Masern in Berlin: „Muss erst wieder ein Baby sterben?“

Berliner Kinderärzte sind besorgt: Sie dürfen Eltern nicht mehr gegen Masern impfen, obwohl ungeimpfte Eltern ein Risiko für Kinder darstellen. Sozialsenator Mario Czaja will das ändern.

Von Sandra Dassler

Berlins Kinderärzte sind besorgt und entrüstet. Ab Januar 2016 dürfen sie erneut nur noch Kinder gegen Masern impfen, nicht aber deren Eltern. Diese Möglichkeit war ihnen im Frühjahr auf Drängen von Sozialsenator Mario Czaja (CDU) von der Kassenärztlichen Vereinigung (KV) eingeräumt worden. Grund war die Masernepidemie in Berlin, bei der sich Tausende infizierten und ein Kind starb.

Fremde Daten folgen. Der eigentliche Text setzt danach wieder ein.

(** An entry of the list [normalized]. *)
Record Normalized : Type := mkNormalized {
  n_name : string;
  n_x_center : Z;
  n_y_center : Z
}.

(** [round(x)] with one argument: the nearest integer, a tie going to the
    even neighbour. *)
Definition py_round (x : Q) : Z :=
  let f := Qfloor x in
  match ((x - inject_Z f) ?= (1 # 2))%Q with
  | Lt => f
  | Gt => f + 1
  | Eq => if Z.even f then f else f + 1
  end.

(** [det.get('bbox', {}).get(key, 0)] *)
Definition bbox_get (det : Detection) (key : BBox -> option Q) : Q :=
  match bbox det with
  | Some b => default 0%Q (key b)
  | None => 0%Q
  end.

(** The dictionary appended to [normalized] for one detection. *)
Definition normalize (det : Detection) : Normalized :=
  {| n_name := default ""%string (name det);
     n_x_center := py_round (bbox_get det x_center / 100);
     n_y_center := py_round (bbox_get det y_center / 100) |}.

(** Comparison of the sort keys [(x['name'], x['x_center'], x['y_center'])]:
    tuples compare component by component, strings by code point. *)
Definition key_compare (a b : Normalized) : comparison :=
  match String.compare (n_name a) (n_name b) with
  | Eq =>
      match n_x_center a ?= n_x_center b with
      | Eq => n_y_center a ?= n_y_center b
      | c => c
      end
  | c => c
  end.

Definition key_le (a b : Normalized) : Prop := key_compare a b <> Gt.

#[export] Instance key_le_dec (a b : Normalized) : Decision (key_le a b).
Proof. unfold key_le. destruct (key_compare a b); [left|left|right]; congruence. Defined.

Section Hash.
(** [json.dumps(_, sort_keys=True)] on the normalized list, and
    [hashlib.md5(_.encode()).hexdigest()], both library functions. *)
Variable json_dumps : list Normalized -> string.
Variable md5_hexdigest : string -> string.

(** [_create_hash_from_detections(detections)].  [normalized.sort(key=...)]
    arranges the list in ascending key order. *)
Definition _create_hash_from_detections (detections : list Detection) : string :=
  let normalized := map normalize detections in
  let normalized := merge_sort key_le normalized in
  let detections_str := json_dumps normalized in
  md5_hexdigest detections_str.

End Hash.

(** A plain serializer and a transparent digest, to run the key on
    examples. *)
Definition show_normalized (l : list Normalized) : string :=
  String.concat ";"
    (map (fun n => n_name n +:+ "@" +:+ pretty (n_x_center n)
                     +:+ "," +:+ pretty (n_y_center n)) l).

Definition chair_at (x y : Q) : Detection :=
  {| name := Some "chair"%string;
     bbox := Some {| x_center := Some x; y_center := Some y |} |}.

Ein Grund für den Ausbruch der Krankheit war die Impfskepsis mancher Eltern. Dabei können Masern Lungen- oder Gehirnentzündungen hervorrufen – und die tödliche Spätkomplikation SSPE. „Deshalb ist es wichtig, dass Eltern gleich mitgeimpft werden können“, sagt Ulrich Fegeler vom Verband der Kinder- und Jugendärzte. „Nach der Masernepidemie ist vor der Masernepidemie. Eine neue kann jederzeit wieder ausbrechen.“ Dass die KV den Kinderärzten jetzt wieder die Impfung der Eltern verbiete und bei Zuwiderhandlung sogar mit Regressen drohe, sei nicht nachvollziehbar, sagt Fegeler.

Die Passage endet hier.